»»
(** [calculate_similarity]; it returns the tuple
    [(similarity_score, processing_time, interpretation, token_info)].
    [if preprocess_options:] is false for [None] and for the empty
    dictionary. *)
Definition calculate_similarity (text1 text2 : str) (model_name : str)
    (preprocess_options : option (gmap str bool))
  : M (float * float * str * gmap str Z) :=
  if negb (truthy (strip text1)) || negb (truthy (strip text2)) then
    ret (0.0%float, 0.0%float, lit "Empty text detected", ∅)
  else
    start_time <- time_time;;
    texts <- match preprocess_options with
             | Some kwargs =>
                 if bool_decide (kwargs ≠ ∅) then
                   text1 <- preprocess_text_kwargs text1 kwargs;;
                   text2 <- preprocess_text_kwargs text2 kwargs;;
                   ret (text1, text2)
                 else ret (text1, text2)
             | None => ret (text1, text2)
             end;;
    let text1 := texts.1 in
    let text2 := texts.2 in
    model <- load_model model_name;;
    tokens1 <- call (TokenizerEncode text1) (tokenizer_encode model text1);;
    tokens2 <- call (TokenizerEncode text2) (tokenizer_encode model text2);;
    max_seq_length <- call GetMaxSeqLength (get_max_seq_length model);;
    let token_info : gmap str Z :=
      <[ lit "text1_tokens" := Z.of_nat (length tokens1) ]>
      (<[ lit "text2_tokens" := Z.of_nat (length tokens2) ]>
      (<[ lit "total_tokens" := Z.of_nat (length tokens1) + Z.of_nat (length tokens2) ]>
      (<[ lit "max_seq_length" := max_seq_length ]> ∅))) in
    embeddings <- call (Encode [text1; text2]) (encode model [text1; text2]);;
    e0 <- getitem embeddings 0;;
    e1 <- getitem embeddings 1;;
    similarity_matrix <- call (CosineSimilarity [e0] [e1]) (cosine_similarity [e0] [e1]);;
    row <- getitem similarity_matrix 0;;
    similarity_score <- getitem row 0;;
    end_time <- time_time;;
    let processing_time := (end_time - start_time)%float in
    let interpretation := get_similarity_interpretation similarity_score in
    ret (similarity_score, processing_time, interpretation, token_info).

(** The body of the loop of [calculate_batch_similarity], for the pair
    [(text1, text2)] at counter [i]; both branches end in
    [results.append]. *)
Definition batch_body (model : SentenceTransformer)
    (results : list BatchItemResult) (i : Z) (pair : str * str)
  : M (list BatchItemResult) :=
  let '(text1, text2) := pair in
  if truthy (strip text1) && truthy (strip text2) then
    start_time <- time_time;;
    embeddings <- call (Encode [text1; text2]) (encode model [text1; text2]);;
    e0 <- getitem embeddings 0;;
    e1 <- getitem embeddings 1;;
    similarity_matrix <- call (CosineSimilarity [e0] [e1]) (cosine_similarity [e0] [e1]);;
    row <- getitem similarity_matrix 0;;
    similarity_score <- getitem row 0;;
    end_time <- time_time;;
    let processing_time := (end_time - start_time)%float in
    ret (results ++ [ {| pair_id := i + 1;
                         text1 := preview text1;
                         text2 := preview text2;
                         similarity_score := similarity_score;
                         similarity_percentage := (similarity_score * 100)%float;
                         interpretation := get_similarity_interpretation similarity_score;
                         processing_time := processing_time |} ])
  else
    ret (results ++ [ {| pair_id := i + 1;
                         text1 := preview text1;
                         text2 := preview text2;
                         similarity_score := 0.0%float;
                         similarity_percentage := 0.0%float;
                         interpretation := lit "Empty text detected";
                         processing_time := 0.0%float |} ]).

(** [calculate_batch_similarity] *)
Definition calculate_batch_similarity (text_pairs : list (str * str))
    (model_name : str) : M (list BatchItemResult) :=
  let results := [] in
  model <- load_model model_name;;
  for_enumerate (batch_body model) 0 text_pairs results.

End Similarity.

(** ** The module [utils/helpers.py] *)

Module Helpers.

(** [validate_text_input]; the default of [min_length] is 1. *)
Definition validate_text_input (text : str) (min_length : Z) : bool :=
  len (strip text) >=? min_length.

(** The dictionaries [save_comparison_history] stores. *)
Record Comparison : Type := {
  timestamp : str;
  text1_preview : str;
  text2_preview : str;
  similarity_score : float;
  similarity_percentage : float;
  interpretation : str;
  processing_time : float
}.

(** [save_comparison_history].  [comparison_history] is the slot of that
    name in [st.session_state]: [None] while the key is absent, the stored
    list otherwise; the function returns the list the slot holds afterwards.
    [now] is the text [datetime.now().strftime(...)] gives at the call. *)
Definition save_comparison_history (now : str) (text1 text2 : str)
    (similarity_score : float) (interpretation : str) (processing_time : float)
    (comparison_history : option (list Comparison)) : list Comparison :=
  let comparison_history :=
    match comparison_history with
    | None => []
    | Some history => history
    end in
  let comparison :=
    {| timestamp := now;
       text1_preview := if 50 <? len text1 then slice_to 50 text1 ++ lit "..." else text1;
       text2_preview := if 50 <? len text2 then slice_to 50 text2 ++ lit "..." else text2;
       similarity_score := similarity_score;
       similarity_percentage := (similarity_score * 100)%float;
       interpretation := interpretation;
       processing_time := processing_time |} in
  let comparison_history := comparison :: comparison_history in
  if 5 <? Z.of_nat (length comparison_history) then take 5 comparison_history
  else comparison_history.

(** The table [model_info] of [display_model_info]: description, embedding
    dimensions and maximal sequence length per model. *)
Definition model_info : gmap str (str * Z * Z) :=
  list_to_map
    [ (lit "all-MiniLM-L6-v2",
       (lit "Fast and efficient model, good balance of speed and accuracy", 384, 256));
      (lit "all-mpnet-base-v2",
       (lit "High-quality model with better accuracy, slower processing", 768, 384));
      (lit "all-distilroberta-v1",
       (lit "RoBERTa-based model, good for semantic search", 768, 512));
      (lit "paraphrase-multilingual-MiniLM-L12-v2",
       (lit "Multilingual model supporting 50+ languages", 384, 128));
      (lit "paraphrase-albert-small-v2",
       (lit "Lightweight model, fastest processing", 768, 100)) ].

(** [display_model_info]: the entry whose three values the sidebar shows,
    [None] when nothing is shown. *)
Definition display_model_info (model_name : str) : option (str * Z * Z) :=
  if bool_decide (model_name ∈ dom model_info) then model_info !! model_name
  else None.

End Helpers.

(** [MODEL_DESCRIPTIONS] of [config/config.py], each entry as
    (name, description, dimensions, max_seq_length, recommended_for). *)
Definition MODEL_DESCRIPTIONS : gmap str (str * str * Z * Z * str) :=
  list_to_map
    [ (lit "all-MiniLM-L6-v2",
       (lit "MiniLM L6 v2",
        lit "Fast and efficient model, good balance of speed and accuracy",
        384, 256, lit "General purpose, quick comparisons"));
      (lit "all-mpnet-base-v2",
       (lit "MPNet Base v2",
        lit "High-quality model with better accuracy, slower processing",
        768, 384, lit "High accuracy requirements"));
      (lit "all-distilroberta-v1",
       (lit "DistilRoBERTa v1",
        lit "RoBERTa-based model, good for semantic search",
        768, 512, lit "Semantic search, longer texts"));
      (lit "paraphrase-multilingual-MiniLM-L12-v2",
       (lit "Multilingual MiniLM",
        lit "Multilingual model supporting 50+ languages",
        384, 128, lit "Multi-language text comparison"));
      (lit "paraphrase-albert-small-v2",
       (lit "ALBERT Small v2",
        lit "Lightweight model, fastest processing",
        768, 100, lit "Speed-critical applications")) ].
««
**About this task**: The full listing, retyped exactly, is the expected answer.

**Response to the exercise**:
(** [calculate_similarity]; it returns the tuple
    [(similarity_score, processing_time, interpretation, token_info)].
    [if preprocess_options:] is false for [None] and for the empty
    dictionary. *)
Definition calculate_similarity (text1 text2 : str) (model_name : str)
    (preprocess_options : option (gmap str bool))
  : M (float * float * str * gmap str Z) :=
  if negb (truthy (strip text1)) || negb (truthy (strip text2)) then
    ret (0.0%float, 0.0%float, lit "Empty text detected", ∅)
  else
    start_time <- time_time;;
    texts <- match preprocess_options with
             | Some kwargs =>
                 if bool_decide (kwargs ≠ ∅) then
                   text1 <- preprocess_text_kwargs text1 kwargs;;
                   text2 <- preprocess_text_kwargs text2 kwargs;;
                   ret (text1, text2)
                 else ret (text1, text2)
             | None => ret (text1, text2)
             end;;
    let text1 := texts.1 in
    let text2 := texts.2 in
    model <- load_model model_name;;
    tokens1 <- call (TokenizerEncode text1) (tokenizer_encode model text1);;
    tokens2 <- call (TokenizerEncode text2) (tokenizer_encode model text2);;
    max_seq_length <- call GetMaxSeqLength (get_max_seq_length model);;
    let token_info : gmap str Z :=
      <[ lit "text1_tokens" := Z.of_nat (length tokens1) ]>
      (<[ lit "text2_tokens" := Z.of_nat (length tokens2) ]>
      (<[ lit "total_tokens" := Z.of_nat (length tokens1) + Z.of_nat (length tokens2) ]>
      (<[ lit "max_seq_length" := max_seq_length ]> ∅))) in
    embeddings <- call (Encode [text1; text2]) (encode model [text1; text2]);;
    e0 <- getitem embeddings 0;;
    e1 <- getitem embeddings 1;;
    similarity_matrix <- call (CosineSimilarity [e0] [e1]) (cosine_similarity [e0] [e1]);;
    row <- getitem similarity_matrix 0;;
    similarity_score <- getitem row 0;;
    end_time <- time_time;;
    let processing_time := (end_time - start_time)%float in
    let interpretation := get_similarity_interpretation similarity_score in
    ret (similarity_score, processing_time, interpretation, token_info).

(** The body of the loop of [calculate_batch_similarity], for the pair
    [(text1, text2)] at counter [i]; both branches end in
    [results.append]. *)
Definition batch_body (model : SentenceTransformer)
    (results : list BatchItemResult) (i : Z) (pair : str * str)
  : M (list BatchItemResult) :=
  let '(text1, text2) := pair in
  if truthy (strip text1) && truthy (strip text2) then
    start_time <- time_time;;
    embeddings <- call (Encode [text1; text2]) (encode model [text1; text2]);;
    e0 <- getitem embeddings 0;;
    e1 <- getitem embeddings 1;;
    similarity_matrix <- call (CosineSimilarity [e0] [e1]) (cosine_similarity [e0] [e1]);;
    row <- getitem similarity_matrix 0;;
    similarity_score <- getitem row 0;;
    end_time <- time_time;;
    let processing_time := (end_time - start_time)%float in
    ret (results ++ [ {| pair_id := i + 1;
                         text1 := preview text1;
                         text2 := preview text2;
                         similarity_score := similarity_score;
                         similarity_percentage := (similarity_score * 100)%float;
                         interpretation := get_similarity_interpretation similarity_score;
                         processing_time := processing_time |} ])
  else
    ret (results ++ [ {| pair_id := i + 1;
                         text1 := preview text1;
                         text2 := preview text2;
                         similarity_score := 0.0%float;
                         similarity_percentage := 0.0%float;
                         interpretation := lit "Empty text detected";
                         processing_time := 0.0%float |} ]).

(** [calculate_batch_similarity] *)
Definition calculate_batch_similarity (text_pairs : list (str * str))
    (model_name : str) : M (list BatchItemResult) :=
  let results := [] in
  model <- load_model model_name;;
  for_enumerate (batch_body model) 0 text_pairs results.

End Similarity.

(** ** The module [utils/helpers.py] *)

Module Helpers.

(** [validate_text_input]; the default of [min_length] is 1. *)
Definition validate_text_input (text : str) (min_length : Z) : bool :=
  len (strip text) >=? min_length.

(** The dictionaries [save_comparison_history] stores. *)
Record Comparison : Type := {
  timestamp : str;
  text1_preview : str;
  text2_preview : str;
  similarity_score : float;
  similarity_percentage : float;
  interpretation : str;
  processing_time : float
}.

(** [save_comparison_history].  [comparison_history] is the slot of that
    name in [st.session_state]: [None] while the key is absent, the stored
    list otherwise; the function returns the list the slot holds afterwards.
    [now] is the text [datetime.now().strftime(...)] gives at the call. *)
Definition save_comparison_history (now : str) (text1 text2 : str)
    (similarity_score : float) (interpretation : str) (processing_time : float)
    (comparison_history : option (list Comparison)) : list Comparison :=
  let comparison_history :=
    match comparison_history with
    | None => []
    | Some history => history
    end in
  let comparison :=
    {| timestamp := now;
       text1_preview := if 50 <? len text1 then slice_to 50 text1 ++ lit "..." else text1;
       text2_preview := if 50 <? len text2 then slice_to 50 text2 ++ lit "..." else text2;
       similarity_score := similarity_score;
       similarity_percentage := (similarity_score * 100)%float;
       interpretation := interpretation;
       processing_time := processing_time |} in
  let comparison_history := comparison :: comparison_history in
  if 5 <? Z.of_nat (length comparison_history) then take 5 comparison_history
  else comparison_history.

(** The table [model_info] of [display_model_info]: description, embedding
    dimensions and maximal sequence length per model. *)
Definition model_info : gmap str (str * Z * Z) :=
  list_to_map
    [ (lit "all-MiniLM-L6-v2",
       (lit "Fast and efficient model, good balance of speed and accuracy", 384, 256));
      (lit "all-mpnet-base-v2",
       (lit "High-quality model with better accuracy, slower processing", 768, 384));
      (lit "all-distilroberta-v1",
       (lit "RoBERTa-based model, good for semantic search", 768, 512));
      (lit "paraphrase-multilingual-MiniLM-L12-v2",
       (lit "Multilingual model supporting 50+ languages", 384, 128));
      (lit "paraphrase-albert-small-v2",
       (lit "Lightweight model, fastest processing", 768, 100)) ].

(** [display_model_info]: the entry whose three values the sidebar shows,
    [None] when nothing is shown. *)
Definition display_model_info (model_name : str) : option (str * Z * Z) :=
  if bool_decide (model_name ∈ dom model_info) then model_info !! model_name
  else None.

End Helpers.

(** [MODEL_DESCRIPTIONS] of [config/config.py], each entry as
    (name, description, dimensions, max_seq_length, recommended_for). *)
Definition MODEL_DESCRIPTIONS : gmap str (str * str * Z * Z * str) :=
  list_to_map
    [ (lit "all-MiniLM-L6-v2",
       (lit "MiniLM L6 v2",
        lit "Fast and efficient model, good balance of speed and accuracy",
        384, 256, lit "General purpose, quick comparisons"));
      (lit "all-mpnet-base-v2",
       (lit "MPNet Base v2",
        lit "High-quality model with better accuracy, slower processing",
        768, 384, lit "High accuracy requirements"));
      (lit "all-distilroberta-v1",
       (lit "DistilRoBERTa v1",
        lit "RoBERTa-based model, good for semantic search",
        768, 512, lit "Semantic search, longer texts"));
      (lit "paraphrase-multilingual-MiniLM-L12-v2",
       (lit "Multilingual MiniLM",
        lit "Multilingual model supporting 50+ languages",
        384, 128, lit "Multi-language text comparison"));
      (lit "paraphrase-albert-small-v2",
       (lit "ALBERT Small v2",
        lit "Lightweight model, fastest processing",
        768, 100, lit "Speed-critical applications")) ].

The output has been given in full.